▸ AIM OF THE TASK
Each record is to be reproduced verbatim.
[[ RECORDS SHOWN open ]]
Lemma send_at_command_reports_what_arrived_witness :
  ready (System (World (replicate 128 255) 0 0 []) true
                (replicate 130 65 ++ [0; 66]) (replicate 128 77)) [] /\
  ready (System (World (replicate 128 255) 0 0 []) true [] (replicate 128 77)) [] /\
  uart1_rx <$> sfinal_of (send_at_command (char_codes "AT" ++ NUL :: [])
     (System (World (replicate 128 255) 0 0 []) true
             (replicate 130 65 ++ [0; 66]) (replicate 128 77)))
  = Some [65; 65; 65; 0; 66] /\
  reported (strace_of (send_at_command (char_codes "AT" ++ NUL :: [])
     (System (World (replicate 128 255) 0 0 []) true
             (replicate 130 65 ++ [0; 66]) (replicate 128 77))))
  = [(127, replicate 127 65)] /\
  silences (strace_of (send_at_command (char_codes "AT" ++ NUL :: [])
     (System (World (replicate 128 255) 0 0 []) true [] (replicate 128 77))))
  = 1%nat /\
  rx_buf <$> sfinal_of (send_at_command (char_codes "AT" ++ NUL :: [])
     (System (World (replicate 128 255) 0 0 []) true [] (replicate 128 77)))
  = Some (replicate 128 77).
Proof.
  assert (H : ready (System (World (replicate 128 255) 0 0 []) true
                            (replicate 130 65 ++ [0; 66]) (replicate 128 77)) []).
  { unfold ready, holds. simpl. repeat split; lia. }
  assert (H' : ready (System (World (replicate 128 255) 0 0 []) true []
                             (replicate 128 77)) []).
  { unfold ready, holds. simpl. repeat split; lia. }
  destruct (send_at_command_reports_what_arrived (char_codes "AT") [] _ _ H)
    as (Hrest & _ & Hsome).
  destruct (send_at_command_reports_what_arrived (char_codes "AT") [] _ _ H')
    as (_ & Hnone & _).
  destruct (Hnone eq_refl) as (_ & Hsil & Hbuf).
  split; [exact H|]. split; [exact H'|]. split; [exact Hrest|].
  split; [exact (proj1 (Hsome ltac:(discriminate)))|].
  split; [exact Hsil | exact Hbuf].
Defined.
[[ RECORDS SHOWN closed ]]
▸ OUTPUT FOR THIS TASK
Lemma send_at_command_reports_what_arrived_witness :
  ready (System (World (replicate 128 255) 0 0 []) true
                (replicate 130 65 ++ [0; 66]) (replicate 128 77)) [] /\
  ready (System (World (replicate 128 255) 0 0 []) true [] (replicate 128 77)) [] /\
  uart1_rx <$> sfinal_of (send_at_command (char_codes "AT" ++ NUL :: [])
     (System (World (replicate 128 255) 0 0 []) true
             (replicate 130 65 ++ [0; 66]) (replicate 128 77)))
  = Some [65; 65; 65; 0; 66] /\
  reported (strace_of (send_at_command (char_codes "AT" ++ NUL :: [])
     (System (World (replicate 128 255) 0 0 []) true
             (replicate 130 65 ++ [0; 66]) (replicate 128 77))))
  = [(127, replicate 127 65)] /\
  silences (strace_of (send_at_command (char_codes "AT" ++ NUL :: [])
     (System (World (replicate 128 255) 0 0 []) true [] (replicate 128 77))))
  = 1%nat /\
  rx_buf <$> sfinal_of (send_at_command (char_codes "AT" ++ NUL :: [])
     (System (World (replicate 128 255) 0 0 []) true [] (replicate 128 77)))
  = Some (replicate 128 77).
Proof.
  assert (H : ready (System (World (replicate 128 255) 0 0 []) true
                            (replicate 130 65 ++ [0; 66]) (replicate 128 77)) []).
  { unfold ready, holds. simpl. repeat split; lia. }
  assert (H' : ready (System (World (replicate 128 255) 0 0 []) true []
                             (replicate 128 77)) []).
  { unfold ready, holds. simpl. repeat split; lia. }
  destruct (send_at_command_reports_what_arrived (char_codes "AT") [] _ _ H)
    as (Hrest & _ & Hsome).
  destruct (send_at_command_reports_what_arrived (char_codes "AT") [] _ _ H')
    as (_ & Hnone & _).
  destruct (Hnone eq_refl) as (_ & Hsil & Hbuf).
  split; [exact H|]. split; [exact H'|]. split; [exact Hrest|].
  split; [exact (proj1 (Hsome ltac:(discriminate)))|].
  split; [exact Hsil | exact Hbuf].
Defined.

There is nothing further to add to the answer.